With Moses, God fights when Moses recognizes that he can’t do it himself. Whenever Moses tries to fight in his own strength, God holds back and lets him try. When Moses raises his staff, God goes to work (Exodus 14:16,17:9). In the battle with the Amalekites, it is the Israelites who fight, but it is clearly God who has the power.
In Deut. 7:17-24 God outlines the process by which Israel will free the land of Canaanite influence. Interestingly, He says that they will not be able to do it all at once – that it will be a process. The power belongs to God. He leaves some Canaanites for later generations as a test (Judges 3:1-4). When King David takes a census (2 Samuel 24), God punishes the nation, because a census (which delivers a count of the fighting men) is a declaration of the king’s power.

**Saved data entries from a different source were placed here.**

(** * AI-security-guard: the anomaly-scoring core, embedded and verified

    The development follows the two modules that hold the core of the
    repository:

    - [data_generator.py]: [DataGenerator] (synthetic normal and suspicious
      file-access events);
    - [ml_pipeline.py]: [FeatureEngineer] and [AnomalyDetector] (feature
      engineering, fit / score / predict, model persistence).

    Python code is embedded as functions in a state-and-exception monad.
    What lives outside the repository (numpy's and random's generators,
    scikit-learn's estimators, joblib's serializer, the operating system's
    entropy, the clock) enters as an interface: a record of operations,
    with the documented contract as a separate proposition where a proof
    needs it.

    Numbers.  A Python [int] is a [Z].  A Python [float] is modelled by the
    rational it denotes ([Q]); the rounding error of binary64 arithmetic,
    signed zeros and infinite inputs are not represented, and the one special
    float the code manipulates on purpose, pandas' missing value [NaN], is a
    separate cell constructor, as is the infinity a division by zero yields. *)

From Stdlib Require Import ZArith QArith Qround Qabs String Ascii List Lia Lqa.
From stdpp Require Import base option list strings gmap pretty.

Local Open Scope string_scope.
Local Open Scope Z_scope.

(** ** Exceptions and the interpreter monad *)

(** A raised exception: the name of its class and its message. *)
Record exn := Exn { exn_class : string; exn_arg : string }.

Definition KeyError (k : string) : exn := Exn "KeyError" k.
Definition ValueError (msg : string) : exn := Exn "ValueError" msg.
Definition TypeError (msg : string) : exn := Exn "TypeError" msg.
Definition AttributeError (msg : string) : exn := Exn "AttributeError" msg.
Definition OverflowError (msg : string) : exn := Exn "OverflowError" msg.
Definition NotFittedError (msg : string) : exn := Exn "NotFittedError" msg.

(** The outcome of a call: an exception or a value. *)
Inductive outcome (A : Type) : Type :=
| Raise (e : exn)
| Ok (a : A).
Arguments Raise {A} e.
Arguments Ok {A} a.

Definition obind {A B} (r : outcome A) (k : A -> outcome B) : outcome B :=
  match r with
  | Raise e => Raise e
  | Ok a => k a
  end.

(** A computation over a mutable state [S]: the state survives a raise. *)
Definition M (S A : Type) : Type := S -> S * outcome A.

Definition ret {S A} (a : A) : M S A := fun s => (s, Ok a).
Definition raise {S A} (e : exn) : M S A := fun s => (s, Raise e).
Definition bind {S A B} (c : M S A) (k : A -> M S B) : M S B :=
  fun s => match c s with
           | (s', Ok a) => k a s'
           | (s', Raise e) => (s', Raise e)
           end.
Definition get {S} : M S S := fun s => (s, Ok s).
Definition modify {S} (f : S -> S) : M S unit := fun s => (f s, Ok tt).
Definition lift_outcome {S A} (r : outcome A) : M S A := fun s => (s, r).

(** [try: ... except Exception as e: ...] *)
Definition try_except {S A} (c : M S A) (handler : exn -> M S A) : M S A :=
  fun s => match c s with
           | (s', Ok a) => (s', Ok a)
           | (s', Raise e) => handler e s'
           end.

Declare Scope py_scope.
Delimit Scope py_scope with py.
Notation "x <- c1 ;; c2" := (bind c1 (fun x => c2))
  (at level 100, c1 at next level, right associativity) : py_scope.
Notation "c1 ;;; c2" := (bind c1 (fun _ => c2))
  (at level 100, right associativity) : py_scope.
Notation "'let!' x ':=' c1 'in' c2" := (obind c1 (fun x => c2))
  (at level 10, x name, c1 at level 100, c2 at level 200) : py_scope.
Local Open Scope py_scope.

Fixpoint map_outcome {A B} (f : A -> outcome B) (l : list A) : outcome (list B) :=
  match l with
  | [] => Ok []
  | x :: l' => let! y := f x in let! ys := map_outcome f l' in Ok (y :: ys)
  end.

(** [for _ in range(n): rows.append(body)] *)
Fixpoint for_range {S A} (n : nat) (body : M S A) : M S (list A) :=
  match n with
  | O => ret []
  | Datatypes.S k => x <- body ;; xs <- for_range k body ;; ret (x :: xs)
  end.

(** ** Floats as rationals: numpy and builtin helpers *)

Definition np_maximum (a b : Q) : Q := if Qle_bool a b then b else a.
Definition np_minimum (a b : Q) : Q := if Qle_bool a b then a else b.

(** [np.clip(x, lo, hi)] is [minimum(maximum(x, lo), hi)]. *)
Definition np_clip (x lo hi : Q) : Q := np_minimum (np_maximum x lo) hi.

(** Rounding to the nearest integer, ties to the even one: the rule of
    Python's [round] and of numpy's [round]. *)
Definition round_half_even (q : Q) : Z :=
  let f := Qfloor q in
  match (q - inject_Z f ?= 1 # 2)%Q with
  | Lt => f
  | Gt => f + 1
  | Eq => if Z.even f then f else f + 1
  end.

(** [round(x, 2)] and [round(x, 3)], as the code calls them. *)
Definition round2 (x : Q) : Q := Qmake (round_half_even (x * 100)) 100.
Definition round3 (x : Q) : Q := Qmake (round_half_even (x * 1000)) 1000.

(** [int(x)]: truncation toward zero. *)
Definition py_int (x : Q) : Z := Z.quot (Qnum x) (Zpos (Qden x)).

(** ** datetime and timedelta

    A date is kept as its proleptic Gregorian ordinal ([date.toordinal()]),
    which is what CPython's own arithmetic works on; the time of day keeps
    its four fields. *)

Module timedelta.
Record t := mk { days : Z; seconds : Z; microseconds : Z }.

(** [timedelta(days=d, hours=h, minutes=m)] on integers, normalised so
    that [0 <= seconds < 86400]; more than 999999999 days overflow. *)
Definition make (d h m : Z) : outcome t :=
  let s := h * 3600 + m * 60 in
  let d' := d + s / 86400 in
  if (Z.abs d' <=? 999999999)
  then Ok (mk d' (s mod 86400) 0)
  else Raise (OverflowError "days out of range").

When in later years Israel decides to have a king, God places limits on the king’s power, so that the king must acknowledge God as the real power. Of course the king is tempted to rely on his own power anyway – so God installs a prophet to speak for Him, even against the king. Samuel is the first of these, and God uses Samuel to reject Saul as king because Saul does not submit to God’s authority.
There is a strange line quoted at the death of Elijah and again at the death of Elisha, the prophets of God. “My father! My father! The chariots and horsemen of Israel!” (2 Kings 2:12, 13:14) Chariots and horsemen represent a kingdom’s power, but Elisha and King Jehoash knew that Elijah and Elisha, respectively, represented the real power.
“In the economy of God’s kingdom, one must be weak to be strong (2 Cor. 4:7-12).” Israel’s failure to finally understand this principle is what caused them to fail to recognize the Messiah.